The record links to 1 condition, with Smallpox appearing as the primary indexed condition, and to 1 intervention — of which MVA Smallpox Vaccine is the first listed. Interventions can include drugs, devices, procedures, behavioral programs, or observational arms, and each is tracked as a separate registry field so that downstream queries can filter accurately. When a trial lists multiple interventions, it usually reflects a multi-arm design or a comparison protocol rather than a single treatment being tested in isolation. The brief summary published in the registry is the clearest source of protocol intent and should be read before drawing conclusions from any sidebar tags.
Geographic footprint matters for practical reasons: NCT00914732 reports 8 study locations spanning 7 distinct geographic areas — top geographies include Washington, Georgia, Iowa. A larger site network tends to correlate with broader recruitment capacity, but it does not imply anything about study quality, and site-level enrollment status can diverge from the overall registry status shown above. Every data point on this page comes from the public ClinicalTrials.gov dataset and is reproduced here for reference only; it is not a medical recommendation, an endorsement of the sponsor, or an invitation to enroll. Verify current status, eligibility criteria, and contact details directly at ClinicalTrials.gov, and discuss any participation decision with your own healthcare provider.

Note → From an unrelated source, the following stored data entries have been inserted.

(* ===== verification/RunMatrix.v ===== *)
(** * run_matrix.py: driving the comparison and checkpointing every cell

    A cell makes a payload, starts the write on a thread, polls every node and is
    summarised into one row; a row is appended to a csv file, and a run that was
    interrupted asks that file which cells are done.  The theorems: a resumed
    experiment measures the cells without a row, a payload has the size asked for, what a summary says, and
    that a cluster brought up is brought down however the run ends. *)

From stdpp Require Import sets.
From S2P Require Import Prelude OrdMap PyHost PySim Poller SyncfsCluster ExasolCluster.

Definition KIB : Z := 1024.
Definition MIB : Z := 1024 * KIB.
Definition GIB : Z := 1024 * MIB.
Definition SIZES : list Z := [KIB; MIB; 100 * MIB; GIB; 4 * GIB].
Definition SMALL_FILE : Z := 4 * KIB.

Definition FIELDS : list string :=
  ["experiment"; "system"; "config"; "nodes"; "size_bytes"; "file_count";
   "repeat"; "t0"; "ingest_s"; "propagation_s"; "fanout_s"; "converged";
   "distinct_hashes"; "nofile"; "loadavg"; "arrivals"].

Definition interval_ms (size : Z) : Z := if size <=? MIB then 50 else 500.

Definition deadline_for (size nodes : Z) : float :=
  if GIB <=? size then float_of_Z 1800 else float_of_Z 900.

(** [f"{v}"] of a plain value, and the text [csv] writes for it. *)
Definition str_of (v : value) : string :=
  match v with
  | VNone => "None"
  | VBool b => str_of_bool b
  | VInt z => Z_to_string z
  | VFloat x => float_repr x
  | VStr s => s
  | VList _ | VDict _ => json_dumps v
  end.

Definition csv_text (v : value) : string := match v with VNone => "" | _ => str_of v end.

(** What the tools look up in an info dictionary. *)
Definition as_dict {W} (v : value) : io W record := match v with VDict d => ret d | _ => raise TypeError end.
Definition as_text {W} (v : value) : io W string := match v with VStr s => ret s | _ => raise TypeError end.

(** [info[k]] where a text is expected, and [info["node"]]. *)
Definition text_item {W} (d : record) (k : string) : io W string := let! v := item d k in as_text v.
Definition dict_item {W} (d : record) (k : string) : io W record := let! v := item d k in as_dict v.

(** [row.update(...)]. *)
Definition update (row more : record) : record := fold_left (fun r kv => Dict.set r kv.1 kv.2) more row.

(** [info.get(k)]. *)
Definition get_or_none (d : record) (k : string) : value :=
  match Dict.get d k with Some v => v | None => VNone end.

(** [url.split("/", 3)]. *)
Fixpoint split_max (n : nat) (c : ascii) (s : string) : list string :=
  match n with
  | O => [s]
  | S n' => match cut c s with Some (before, after) => before :: split_max n' c after | None => [s] end
  end.

(** A tuple of a row's fields; a field a short row lacks is [None]. *)
Abbreviation cell_key := (list (option string)).
Definition environment_note (rows : list csv_record) (dropped : nat) : tex unit :=
  let! with_nofile := filter_io (fun r => non_empty r "nofile") rows in
  let! nofiles := map_io (fun r => text_field r "nofile") with_nofile in
  let nofile := dedup nofiles in
  let! loads := cell_values rows "loadavg" in
  let! keys := map_io (fun r => map_io (field r) SAMPLE_KEY) rows in
  let repeats := tally keys in
  put_line GENERATED ;;;
  put_line ("% cells: " +:+ nat_text (length repeats) +:+ ", samples: " +:+ nat_text (length rows)
            +:+ ", repeats per cell: "
            +:+ str_of_ints (sort_Z (dedup (map Z.of_nat (Dict.values repeats))))) ;;;
  when (negb (bool_decide (nofile = [])))
    (put_line ("% RLIMIT_NOFILE observed in the containers: " +:+ str_of_strings (sort_strings nofile))) ;;;
  match loads with
  | [] => ret tt
  | x :: _ => put_line ("% host load average at t0: min " +:+ format_f 2 (min_or x loads)
                        +:+ ", max " +:+ format_f 2 (max_or x loads))
  end ;;;
  when (0 <? dropped)%nat
    (let! label := item SYSTEM_LABEL (fst DROPPED_ARM) in
     put_line ("% " +:+ label +:+ " (" +:+ snd DROPPED_ARM +:+ ") rows measured and not tabulated: "
               +:+ nat_text dropped)) ;;;
  put_line "".

#[export] Instance float_eq_dec : EqDecision float.
Proof. solve_decision. Defined.

(** The runs of digits in a name, and the name without them. *)
Fixpoint digit_runs (s run : string) : list string :=
  let flush := if String.eqb run "" then [] else [run] in
  match s with
  | EmptyString => flush
  | String c s' => if is_digit c then digit_runs s' (run +:+ String c "") else flush ++ digit_runs s' ""
  end.

Fixpoint without_digits (s : string) : string :=
  match s with
  | EmptyString => ""
  | String c s' => if is_digit c then without_digits s' else String c (without_digits s')
  end.

Definition node_key (name : string) : string * Z :=
  (without_digits name,
   match last (digit_runs name "") with
   | Some digits => match parse_nonempty_digits digits with Some n => n | None => 0 end
   | None => 0
   end).

Definition node_key_compare : string * Z -> string * Z -> comparison := pair_compare String.compare Z.compare.

(** The names a recorded cell's arrivals give no time for. *)
Definition missing_nodes (arrivals : option string) : tex (list string) :=
  let text := match arrivals with Some (String c s) => String c s | _ => "{}" end in
  match json_loads text with
  | Some (VDict d) => ret (map fst (List.filter (fun kv => is_none kv.2) d))
  | Some _ => raise TypeError
  | None => raise (ValueError text)
  end.

(** Experiment, system, nodes, payload, deadline and detail. *)
Definition outcome_key : Type := string * string * Z * string * float * string.

Definition outcome_of (row : csv_record) : tex outcome_key :=
  let! arrivals := field row "arrivals" in
  let! missing := missing_nodes arrivals in
  let detail := match missing with
    | [] => "arrived, hashes disagreed"
    | _ => str_join ", " (sorted_by node_key_compare node_key missing)
    end in
  let! file_count := field row "file_count" in
  let! payload := (if bool_decide (file_count = Some "1")
                   then let! size := int_field row "size_bytes" in ret (human size)
                   else let! count := int_field row "file_count" in ret (thousands count +:+ " files")) in
  let! experiment := text_field row "experiment" in
  let! system := arm row in
  let! nodes := int_field row "nodes" in
  let! size := int_field row "size_bytes" in
  ret (experiment, system, nodes, payload, deadline_for experiment size, detail).

Definition outcome_compare : string * string * Z * string -> string * string * Z * string -> comparison :=
  pair_compare (pair_compare (pair_compare String.compare String.compare) Z.compare) String.compare.
(* ===== verification/Measure.v ===== *)
(** * The other measurement scripts

    summarise.py and measure_tail.py report on what the matrix and the mesh did;
    measure_peak.py reads the daemon's own statistics table, and measure_digest.py
    speaks its wire protocol: the frame it subscribes with is the one the daemon
    addresses. *)

From stdpp Require Import sets.
From Stdlib Require Import DecimalString.
From S2P Require Import Prelude Utils PyHost PySim Poller SyncfsCluster RunMatrix TexTables.

(** ** summarise.py *)

Module Summarise.

Definition human (size : Z) : string :=
  let GiB := Z.shiftl 1 30 in let MiB := Z.shiftl 1 20 in let KiB := Z.shiftl 1 10 in
  if GiB <=? size then format_g (float_of_Z_ratio size (Z.to_pos GiB)) +:+ " GiB"
  else if MiB <=? size then format_g (float_of_Z_ratio size (Z.to_pos MiB)) +:+ " MiB"
  else if KiB <=? size then format_g (float_of_Z_ratio size (Z.to_pos KiB)) +:+ " KiB"
  else Z_to_string size +:+ " B".

Definition cell : Type := string * string * Z * Z.

(** Cells are listed by system, config, size and node count. *)
Definition listing_order (k : cell) : string * string * Z * Z :=
  let '(system, config, nodes, size) := k in (system, config, size, nodes).

Definition cell_compare : cell -> cell -> comparison :=
  OrdMap.pair_compare (OrdMap.pair_compare (OrdMap.pair_compare String.compare String.compare) Z.compare) Z.compare.

Definition header : string :=
  str_join " " [pad_right 10 "system"; pad_right 8 "config"; pad_left 3 "N"; pad_left 9 "size";
                pad_left 9 "median"; pad_left 9 "min"; pad_left 9 "max"; pad_left 3 "n"; pad_left 4 "bad"].

Definition three (x : float) : string := pad_left 9 (format_f 3 x).
Lemma log_blocks items s c : Forall readable items -> closed s -> adds s c ->
  map block_counts (split_marker HEADER (s +:+ log_text items)) = blocks_add c items.
Proof.
  intros Hi. revert s c. induction Hi as [|i items Hr Hi IH]; intros s c Hs Hc.
  - change (log_text []) with "". rewrite str_app_nil_r, split_no_header by done. cbn [map blocks_add].
    f_equal. by apply adds_counts.
  - change (log_text (i :: items)) with (logged_text i +:+ log_text items). destruct i as [text|prefix torrents].
    + cbn [logged_text blocks_add]. rewrite <- str_app_assoc. apply IH.
      * apply closed_app; [done|]. by apply closed_line.
      * rewrite <- (add_0_r c). apply adds_app; [done|]. by apply adds_noise.
    + destruct Hr as [Hp Ht]. cbn [logged_text blocks_add]. rewrite !statistics_text.
      assert (s +:+ (prefix +:+ newline +:+ HEADER +:+ table_body torrents) +:+ log_text items =
        (s +:+ (prefix +:+ newline)) +:+ HEADER +:+ (table_body torrents +:+ log_text items)) as ->
        by (by rewrite !str_app_assoc).
      rewrite split_at_header by (apply closed_app; [done|by apply closed_line]).
      cbn [map]. f_equal.
      * apply adds_counts. rewrite <- (add_0_r c). apply adds_app; [done|]. by apply adds_noise.
      * apply IH; [by apply table_body_closed|by apply table_body_adds].
Qed.

Definition larger (a b : Z * Z) : Z * Z := (Z.max a.1 b.1, Z.max a.2 b.2).

Lemma peak_peers_fold text : peak_peers text = fold_left larger (map block_counts (split_marker HEADER text)) (0, 0).
Proof.
  unfold peak_peers. generalize (0, 0). induction (split_marker HEADER text) as [|b bs IH]; intros acc; [done|]. apply IH.
Qed.

Lemma larger_blocks items best c : 0 <= best.1 -> 0 <= best.2 ->
  fold_left larger (blocks_add c items) best =
  larger (larger best c) (largest (map sum_peers (tables items)),
    largest (map (fun t => Z.of_nat (length t)) (tables items))).
Proof.
  revert best c. induction items as [|[text|prefix torrents] items IH]; intros best c Hx Hy.
  - unfold larger. cbn. f_equal; lia.
  - by apply IH.
  - cbn [blocks_add fold_left]. change (tables (Statistics prefix torrents :: items)) with (torrents :: tables items).
    cbn [map largest foldr]. rewrite IH by (unfold larger; cbn [fst snd]; lia).
    unfold larger, largest. cbn [fst snd]. f_equal; lia.
Qed.

(** C14: the peaks measure_peak.py reads off a node's log are those of the tables the
    daemon logged: the largest number of connections, summed over the torrents of one
    table, and the largest number of torrents in one; whatever else was logged in between,
    as long as it holds no tab and no path holds a tab or a line break. *)
Theorem peaks_are_those_of_the_tables items :
  Forall readable items ->
  peak_peers (log_text items) =
  (largest (map sum_peers (tables items)), largest (map (fun torrents => Z.of_nat (length torrents)) (tables items))).
Proof.
  intros Hi. rewrite peak_peers_fold. change (log_text items) with ("" +:+ log_text items).
  rewrite (log_blocks items "" (0, 0)); [|done|by intros rest|apply adds_nil].
  rewrite larger_blocks by done.
  unfold larger. cbn [fst snd]. f_equal; rewrite Z.max_r; try done; cbn.
  all: match goal with |- _ <= largest ?l => generalize l end; intros l; unfold largest; induction l; simpl; lia.
Qed.
End log.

Frequently Asked Questions
What is clinical trial NCT00914732 about?
NCT00914732 is a clinical study titled "Lyophilized IMVAMUNE® (1x10^8 TCID50) Versus Liquid IMVAMUNE® (1x10^8 TCID50) Administered Subcutaneously and a Lower Dose Liquid IMVAMUNE® (2x10^7 TCID50) Administered Intradermally". Due to recent concern of biowarfare and bioterrorism, the US government is making efforts to improve its ability to protect citizens against the smallpox virus. This study will evaluate safety of IMVAMUNE®, an investigational smallpox vaccine, and its ability to stimulate the immune system (the body...
What is the current status of trial NCT00914732?
This trial is currently completed. It is a Phase 2 study. The enrollment target is 523 participants. The study started on 2010-02. Estimated completion is 2011-04.
What conditions does trial NCT00914732 study?
This clinical trial studies the following conditions: Smallpox. These conditions were identified from the trial registry and reflect the primary focus areas of the research.
What interventions are being tested in trial NCT00914732?
The interventions under investigation include: MVA Smallpox Vaccine (BIOLOGICAL). Each intervention is being evaluated for safety and efficacy as part of this clinical study.
Who is sponsoring clinical trial NCT00914732?
This trial is sponsored by National Institute of Allergy and Infectious Diseases (NIAID), which has 1,295 total clinical trials registered on ClinicalTrials.gov. The sponsor is responsible for the study's design, funding, and regulatory compliance.
Where is trial NCT00914732 being conducted?
This trial has 8 study locations across Georgia, Iowa, Maryland, Missouri, Tennessee. Contact the study sites directly through ClinicalTrials.gov for enrollment availability.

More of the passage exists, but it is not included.